The jets made 11 simulated attack passes near the guided missile destroyer USS Donald Cook, coming so close to the ship that they caused waves in the water as sailors looked on. A Russian Ka-27 helicopter also made seven passes around the US ship, taking photos. According to an anonymous US official, Russian pilots did not answer attempts by US sailors to contact them via radio.
The incident on April 12 followed another on the previous day, when two Russian jets made 20 passes over the ship, coming within about 914 meters. The ship had recently left the Polish port city of Gdynia with a Polish helicopter on board.
|Imagery of Russian Su-24 over USS Donald Cook|
Recently, US Secretary of State John Kerry travelled with former-National Security Advisor Henry Kissinger to Moscow for talks with the Russians on the fate of Ukraine.
Later reports suggest the negotiations fell apart. The Americans are playing hardball over Ukraine because Washington is in a far stronger position than Moscow. The ideal scenario for both the US and Russia is a Ukraine that is at least neutral, rather than aligned to either power. But Kiev and the majority of its population wants closer ties to the EU and US, so is pressuring Washington to back it in negotiations.
There appear to be two schools of thought within the State Department about the final outcome of Ukraine: back its Western integration no matter what, or force Russia to accept limitations on influence in Ukraine. Neither option will result in the US pulling away from the region, which is clearly a goal for Moscow.
Buzzing US warships therefore not only signals to Washington that the Baltics is Russia’s backyard (US aircraft would do the same to Russian warships operating in the Gulf of Mexico), it shows that Russia is falling behind the US around the Ukraine table.
Russia considers the encroachment by NATO and other Western institutions into Former Soviet Union countries as an existential threat. So it pushes back, every time ratcheting up the aggression to send that message to Washington and Brussels.
Will its aggression lead to war? This is precisely the question Pentagon planners are asking. Such a threatening military show of force probably required sign-off from the Kremlin, and was unlikely to have been a local commander’s decision (if it was, dissent inside Russia is darker than previously thought). But with so many moving parts – some of which are nuclear – Eastern Europe runs a real risk similar to the South China Sea where a single mistake by a sailor, soldier or airman could escalate tensions into a shooting war.
Ultimately, the Russian aircraft must be viewed in the context of negotiation tactics centred on Ukraine. The process is standard: negotiators arrive, make demands, these demands are rejected and the parties go home. The cycle rinses and repeats. All of it is theatre until one side either loses its strategic initiative in the physical world or a mutually agreeable situation is reached.
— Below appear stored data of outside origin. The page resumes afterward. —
(** The invariant holds along every history of successful calls that
    starts on an empty table and inserts no primary key twice. *)
Lemma history_consistent table sd c ops :
  consistent table sd c [] →
  NoDup (pk_of sd <$> inserted ops) →
  ∀ c', run_ops table ops c = (Resolved tt, c') →
        consistent table sd c' (inserted_not_deleted sd ops)
        ∧ ∀ p, p ∈ deleted ops → p ∈ pk_of sd <$> inserted ops.
Proof.
  intros H0. induction ops as [|op ops IH] using rev_ind; intros Hnd c' Hrun.
  - simpl in Hrun. unfold resolve in Hrun. simplify_eq. split; [done|].
    intros p Hp. by apply elem_of_nil in Hp.
  - rewrite run_ops_snoc in Hrun.
    destruct (run_ops table ops c) as [[[]|e] c1] eqn:Hrun1; [|done].
    destruct (run_op table op c1) as [[b|e] c2] eqn:Hop; [|done]. simplify_eq.
    rewrite inserted_app, fmap_app in Hnd.
    pose proof Hnd as (Hnd1 & Hdis & _)%NoDup_app.
    destruct (IH Hnd1 c1 eq_refl) as [Hc Hdel].
    destruct op as [r|p]; simpl in Hop.
    + assert (b = true) as ->.
      { by apply (insert_resolved_inv c1 table sd r b c' (consistent_ready _ _ _ _ Hc)
                    (consistent_registered _ _ _ _ Hc)) in Hop as [-> _]. }
      assert (pk_of sd r ∉ deleted ops) as Hfresh.
      { intros Hin. apply Hdel in Hin. apply (Hdis _ Hin). simpl. by left. }
      rewrite inserted_not_deleted_insert by done.
      split; [by apply (consistent_insert table sd c1 _ r c' Hc)|].
      intros p. rewrite deleted_app, inserted_app, fmap_app. simpl.
      rewrite app_nil_r. intros Hp. apply elem_of_app. left. by apply Hdel.
    + assert (b = true) as ->.
      { rewrite (delete_eq c1 table p sd (consistent_ready _ _ _ _ Hc)
                   (consistent_registered _ _ _ _ Hc)) in Hop.
        destruct (hash_of _ _); [|done]. destruct (truthy _); [|done].
        destruct (members_of _ _); by simplify_eq. }
      rewrite inserted_not_deleted_delete.
      destruct (consistent_delete table sd c1 _ p c' Hc Hop) as [Hc' Hp].
      split; [done|].
      intros p'. rewrite deleted_app, inserted_app, fmap_app. simpl.
      rewrite app_nil_r. intros [Hp'|Hp']%elem_of_app; [by apply Hdel|].
      apply list_elem_of_singleton in Hp' as ->.
      apply list_elem_of_fmap in Hp as (r & -> & Hr).
      apply list_elem_of_fmap_2. by apply list_elem_of_filter in Hr as [_ Hr].
Qed.

Lemma stored_form_all_string_valued (l : list JsObject) :
  Forall string_valued l → stored_form <$> l = l.
Proof.
  induction 1 as [|r l Hr _ IH]; [done|]. rewrite fmap_cons, IH.
  by rewrite (proj2 (stored_form_string_valued r) Hr).
Qed.

(** C2, as stated, fails on a number: [getAll] returns the record with
    the number as a string. *)
Lemma getAll_history_counterexample :
  ∃ c1 rs,
    run_ops "dogs" [Insert ralph] (client_on [dogs] ∅) = (Resolved tt, c1)
    ∧ getAll "dogs" c1 = (Resolved rs, c1)
    ∧ inserted_not_deleted dogs [Insert ralph] = [ralph]
    ∧ rs ≠ [ralph].
Proof.
  eexists _, _. split_and!; try (vm_compute; reflexivity).
  intros E. apply (f_equal (λ l, l !! 0%nat ≫= (.!! "paws"))) in E.
  vm_compute in E. discriminate.
Qed.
By the way things are going, it appears the Americans believe they can leverage greater concessions from the Russians over Ukraine. And if the price of oil, the Kremlin’s shrinking coffers and the EU/US sanctions are all taken into account, Washington is probably correct in this estimation. Hence why it is playing tough at the table.
Russia isn’t in a good spot strategically or financially, so buzzing a guided missile destroyer while it prepares to ramp up its support for Ukraine separatism in the summer are two ways it can signal its intentions and limited power. Moscow still has some options to force its own set of concessions from Kiev and Washington, but those are dwindling. And as they dwindle, the Russians may get more desperate.
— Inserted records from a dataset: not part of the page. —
(** * whids: detection-response orchestration, enrichment hooks and rule
      persistence, as a shallow embedding.

    Sources embedded here:
    - [src/hids/actions.go]         (module [Actions])
    - [src/hids/hookdefs.go]        (module [Hooks])
    - [src/api/manager_admin_api.go] (module [Api])

    The Go code mutates a shared [HIDS] object and talks to the host
    (process control, memory snapshots, files).  The embedding threads one
    explicit state through every function; the answers of the host are read
    from an oracle record [OS], the functions of other packages from a
    record [Env]. *)

From stdpp Require Import gmap strings list pretty.
From Stdlib Require Import ZArith Ascii.

Local Open Scope string_scope.
Local Open Scope Z_scope.

(** ** Telemetry events *)

(** Sysmon event identifiers and field paths.  The constants are declared in
    files of package [hids] that are not part of the sources at hand; the
    identifiers follow Sysmon's numbering and only the distinctness of the
    paths matters below. *)
Definition SysmonProcessCreate : Z := 1.
Definition SysmonImageLoad : Z := 7.
Definition SysmonRegSetValue : Z := 13.
Definition SysmonWMIConsumer : Z := 20.
Definition SysmonFileDelete : Z := 23.

Definition sysmonChannel : string := "Microsoft-Windows-Sysmon/Operational".

Definition pathSysmonProcessGUID : string := "/Event/EventData/ProcessGuid".
Definition pathSysmonProcessId : string := "/Event/EventData/ProcessId".
Definition pathSysmonImage : string := "/Event/EventData/Image".
Definition pathSysmonImageLoaded : string := "/Event/EventData/ImageLoaded".
Definition pathSysmonCommandLine : string := "/Event/EventData/CommandLine".
Definition pathSysmonParentImage : string := "/Event/EventData/ParentImage".
Definition pathSysmonParentProcessGUID : string := "/Event/EventData/ParentProcessGuid".
Definition pathSysmonSourceImage : string := "/Event/EventData/SourceImage".
Definition pathSysmonTargetFilename : string := "/Event/EventData/TargetFilename".
Definition pathSysmonTargetObject : string := "/Event/EventData/TargetObject".
Definition pathSysmonDetails : string := "/Event/EventData/Details".
Definition pathSysmonDestination : string := "/Event/EventData/Destination".
Definition pathSysmonArchived : string := "/Event/EventData/Archived".
Definition pathSysmonHashes : string := "/Event/EventData/Hashes".
Definition pathSysmonSigned : string := "/Event/EventData/Signed".
Definition pathSysmonSignature : string := "/Event/EventData/Signature".
Definition pathSysmonSignatureStatus : string := "/Event/EventData/SignatureStatus".
Definition pathImageLoadParentImage : string := "/Event/EventData/ImageLoadParentImage".
Definition pathImageLoadParentCommandLine : string :=
  "/Event/EventData/ImageLoadParentCommandLine".

(** Empty GUID ([hookdefs.go], line 32). *)
Definition nullGUID : string := "{00000000-0000-0000-0000-000000000000}".

(** Action names ([actions.go], lines 27-36). *)
Definition ActionKill : string := "kill".
Definition ActionBlacklist : string := "blacklist".
Definition ActionMemdump : string := "memdump".
Definition ActionFiledump : string := "filedump".
Definition ActionRegdump : string := "regdump".
Definition ActionReport : string := "report".
Definition ActionBrief : string := "brief".

(** An event: identifier, channel, content hash ([e.Hash()],
    [utils.HashEvent(e)]), its fields as text keyed by path, and the verdict
    of the detection engine: [None] when there is no detection, otherwise the
    action names in the order the engine gave them. *)
Record Event := mkEvent {
  EventID : Z;
  Channel : string;
  Hash : string;
  data : gmap string string;
  detection : option (list string)
}.

Definition GetString (e : Event) (path : string) : option string :=
  data e !! path.
(* ===== verification/_CoqProject ===== *)
-Q . S2P
Prelude.v
KString.v
Pmm.v
Pipe.v
UserCopy.v
Path.v
Inode.v
BlockCache.v
TaskDefs.v
Signal.v
PageCache.v
FsIo.v
Fs.v
FsInit.v
FsData.v
FsTree.v
FsOps.v
FsProps.v
Mmu.v
Vma.v
Vm.v
VmInv.v
VmOps.v
VmFork.v
VmProps.v
Proc.v
Elf.v
ProcInv.v
ProcVm.v
ProcOps.v
ProcSteps.v
ProcTerm.v
ProcBoot.v
Kern.v
Syscall.v
Trap.v
KernFs.v
KernInv.v
KernCalls.v
KernTraps.v
KernProps.v
KernIo.v
KernDemo.v
(** Dropping a reference: on an unreferenced page (a double free) it is a
    no-op; on a shared page it only lowers the count; on the last reference the
    page becomes available again, exactly once, and is the next one handed
    out. No case loses a page to the bound of the free stack. *)
Theorem pmm_free_page_correct s p :
  pmm_wf s ->
  (pmm_page_refcount s p = 0 -> pmm_free_page s p = s) /\
  (pmm_page_refcount s p > 1 ->
     pmm_page_refcount (pmm_free_page s p) p = pmm_page_refcount s p - 1 /\
     pmm_available_pages (pmm_free_page s p) = pmm_available_pages s) /\
  (pmm_page_refcount s p = 1 ->
     pmm_page_refcount (pmm_free_page s p) p = 0 /\
     pmm_available_pages (pmm_free_page s p) = pmm_available_pages s + 1 /\
     (pmm_alloc_page (pmm_free_page s p)).1 = p).
Proof.
  intros W. split_and!.
  - apply free_page_dead.
  - intros Hr. rewrite free_page_refcount, decide_True by done. split; [lia|].
    rewrite free_page_shared by (done || lia). done.
  - intros Hr. rewrite free_page_refcount, decide_True by done. split; [lia|].
    rewrite free_page_last by done. pose proof (wf_top s W). split.
    + unfold pmm_available_pages. simpl. lia.
    + unfold pmm_alloc_page. simpl. replace (0 <? free_top s + 1) with true by lia. simpl.
      rewrite arr_get_insert. by case_decide; [|lia].
Qed.

Lemma pmm_free_page_correct_witness :
  let s1 := (pmm_alloc_page pmm_demo).2 in
  (pmm_alloc_page (pmm_free_page s1 1075838976)).1 = 1075838976.
Proof.
  intros s1. destruct (pmm_free_page_correct s1 1075838976) as (_ & _ & H).
  - apply alloc_page_wf, pmm_demo_wf.
  - apply H. vm_compute. reflexivity.
Defined.
Lemma good_comp_no_slash c : good_comp c -> Forall (fun x => x <> SLASH) c.
Proof. intros (_ & _ & _ & _ & H). eapply Forall_impl; [exact H|]. by intros x []. Qed.

Lemma pieces_path cs : Forall good_comp cs -> cs <> [] -> pieces (concat (map (cons SLASH) cs)) = [] :: cs.
Proof.
  induction 1 as [|c cs Hc Hcs IH]; [done|]. intros _. apply good_comp_no_slash in Hc. cbn [map concat app pieces]. rewrite Z.eqb_refl. f_equal.
  destruct cs as [|c2 cs]; [cbn [map concat]; rewrite app_nil_r; by apply pieces_single|]. specialize (IH ltac:(done)).
  cbn [map concat app] in *. rewrite (pieces_app c _ Hc). cbn [pieces] in IH. rewrite Z.eqb_refl in IH. injection IH as IH. by rewrite IH.
Qed.

Lemma walk_good cs0 cs : canonical (cs0 ++ cs) -> foldl walk_piece (Some cs0) cs = Some (cs0 ++ cs).
Proof.
  revert cs0. induction cs as [|c cs IH]; intros cs0 C; [by rewrite app_nil_r|].
  rewrite cons_middle, app_assoc in C. rewrite cons_middle, app_assoc, <- (IH _ C). cbn [foldl walk_piece mbind option_bind].
  destruct C as [C1 C2]. rewrite !Forall_app, Forall_singleton in C1. destruct C1 as [[_ Hg] _]. destruct Hg as (G1 & G2 & G3 & G4 & _).
  rewrite !bool_decide_eq_false_2 by done. cbn [orb]. rewrite decide_False by done.
  rewrite !length_app in C2. simpl in C2. replace (MAX_COMPS <=? length cs0)%nat with false by lia. by rewrite take_ge by done.
Qed.

(** A canonical path names its components. *)
Lemma path_comps_of cs : canonical cs -> path_comps (path_of cs) = Some cs.
Proof.
  intros C. unfold path_comps. destruct cs as [|c cs]; [done|]. cbn [path_of]. rewrite pieces_path by (apply C || done).
  rewrite walk_empty. apply (walk_good [] (c :: cs)). done.
Qed.

Lemma normalize_spec p outsz :
  Forall (fun x => x <> 0) p -> (INODE_NAME_MAX + 3 <= outsz)%nat ->
  normalize_abs_path p outsz =
    if decide (head p = Some SLASH) then
      cs ← path_comps p; if (length (path_of cs) <? outsz)%nat then Some (path_of cs) else None
    else None.
Proof.
  intros Hp Ho. unfold normalize_abs_path. destruct (decide (head p = Some SLASH)) as [Hh|Hh].
  2:{ by rewrite bool_decide_eq_false_2. }
  rewrite bool_decide_eq_true_2 by done. cbn [negb orb]. replace (outsz <? 2)%nat with false by lia.
  rewrite norm_loop_spec by apply skip_length. rewrite walk_skip. fold (path_comps p).
  destruct (path_comps p) as [cs|] eqn:E; [|done]. apply path_comps_canonical in E as [Hg _]; [|done]. cbn [mbind option_bind].
  apply join_spec; [done|..]; eapply Forall_impl; try exact Hg; by intros c (? & ? & ? & ? & ?).
Qed.

Lemma head_path_of cs : head (path_of cs) = Some SLASH.
Proof. by destruct cs. Qed.

Lemma path_of_nonzero cs : Forall good_comp cs -> Forall (fun x => x <> 0) (path_of cs).
Proof.
  intros H. destruct cs as [|c cs]; [by repeat constructor|]. cbn [path_of]. apply Forall_concat, Forall_map.
  eapply Forall_impl; [exact H|]. intros q (_ & _ & _ & _ & Hq). constructor; [done|]. eapply Forall_impl; [exact Hq|]. by intros x [].
Qed.

Lemma normalize_canonical p outsz out :
  Forall (fun x => x <> 0) p -> (INODE_NAME_MAX + 3 <= outsz)%nat -> normalize_abs_path p outsz = Some out ->
  exists cs, canonical cs /\ out = path_of cs /\ (length out < outsz)%nat.
Proof.
  intros Hp Ho. rewrite (normalize_spec p outsz Hp Ho). destruct (decide _); [|done].
  destruct (path_comps p) as [cs|] eqn:E; [|done]. cbn [mbind option_bind]. destruct (_ <? outsz)%nat eqn:El; [|done].
  intros [= <-]. exists cs. split_and!; [by apply (path_comps_canonical p)|done|lia].
Qed.

(** Every path that reaches the filesystem is canonical. *)
Lemma resolve_canonical cwd p outsz out :
  Forall (fun x => x <> 0) cwd -> Forall (fun x => x <> 0) p -> (INODE_NAME_MAX + 3 <= outsz)%nat -> resolve_path cwd p outsz = Some out ->
  exists cs, canonical cs /\ out = path_of cs /\ (length out < outsz)%nat.
Proof.
  intros Hc Hp Ho. unfold resolve_path. destruct (outsz <? 2)%nat; [done|].
  destruct (decide _); [by apply normalize_canonical|].
  destruct (decide _); [by apply normalize_canonical; [constructor; [done|by apply Forall_take]|]|].
  cbv zeta. destruct (_ <=? _)%nat; [done|]. apply normalize_canonical; [|done].
  rewrite !Forall_app. split_and!; [by apply Forall_take|by repeat constructor|by apply Forall_take].
Qed.
(* ===== verification/BlockCache.v ===== *)
(** * The block cache (kernel/block_cache.c)

    A write-back cache of 128 sectors in front of one partition of one block
    device. The device drivers are the interface [BlockDrivers]: the calls
    block_cache.c makes into virtio_blk.c, ahci.c and nvme.c, with [BlockDriversOk]
    stating what the cache relies on. The state contains the drivers' state [D].

    The theorems are about the view of the partition through the cache
    ([bc_view]): reads and writes act on it as on an array of sectors, evictions
    and failures lose nothing, and a successful flush makes it durable.

    A destination buffer is the list of bytes the call writes; every caller
    passes a non-null buffer, so the [!buf] tests have no counterpart. *)

From S2P Require Import Prelude KString Inode.

Abbreviation VIRTIO_BLK_SECTOR_SIZE := 512%nat (only parsing).
Abbreviation BLOCK_CACHE_LINES := 128%nat (only parsing).

(** ** The drivers' interface

    A transfer takes the caller's 512-byte buffer and gives the result code, the
    buffer afterwards and the drivers' new state. *)

Class BlockDrivers (D : Type) := {
  virtio_blk_ready : D -> bool;
  virtio_blk_rw_sector : Z -> list Z -> bool -> D -> Z * list Z * D;
  virtio_blk_flush : D -> Z * D;
  ahci_disk_present : Z -> D -> bool;
  ahci_rw_sector : Z -> Z -> list Z -> bool -> D -> Z * list Z * D;
  ahci_flush : Z -> D -> Z * D;
  nvme_ns_present : Z -> Z -> D -> bool;
  nvme_ns_rw_sector : Z -> Z -> Z -> list Z -> bool -> D -> Z * list Z * D;
  nvme_ns_flush : Z -> Z -> D -> Z * D;
}.

Section Backend.
Context {D : Type} `{!BlockDrivers D}.

Definition backend_ready (kind : Z) (d : D) : bool :=
  if kind =? DEV_VDA then virtio_blk_ready d
  else
    let sidx := sata_index_for_kind kind in
    if 0 <=? sidx then ahci_disk_present sidx d
    else
      match nvme_kind_decode kind with
      | Some (ctrl, nsid) => nvme_ns_present ctrl nsid d
      | None => false
      end.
One more thread needs to be considered. Russia’s partial extraction from Syria last month was timed to assist the looming next round of Ukraine negotiations. From Washington’s perspective, the Russians did it a favour by assisting Syrian President Bashar al Assad. But the help hasn’t boosted Moscow’s position as much as it thought.
Since the US announced it wouldn’t support the Syrian regime, in late 2015 it faced a potential scenario in which the Islamic State (the strongest non-state group in Syria) was poised to take advantage of the failing regime to control the entire Syrian state. That was unacceptable for both the US and Russia.
So the Russians stepped in to assist their long-time ally Mr al Assad and avoid the regime’s collapse. Russia had its own reasons to make this move, but the cold facts of geopolitics were the true driving force. The Syrian regime was subsequently strengthened and even retook key strategic towns and roadways, pushing rebel and IS forces back. All with help from Russian advisors, special forces and airpower.
Whether the US and Russia came to an understanding about this is known only to those operating in the shadows. To discover exactly what was spoken between the two powers, the public will have to wait 50 years until the intelligence files are declassified – if they ever are. Yet geopolitically, Russia’s intervention gave the US breathing room and meant it wouldn’t need to intervene in Syria after all.
Again, this must be framed along the negotiations unfolding over Ukraine, since that country’s fate is in Moscow’s core interest, not Syria. Mr Putin thought the temporary stabilisation of Syria bought him some goodwill or at least better negotiating terms. Yet judging by the heat of the talks and the buzzing of US warships this week, Mr Putin will now be looking for more effective options to bolster Russia’s stance.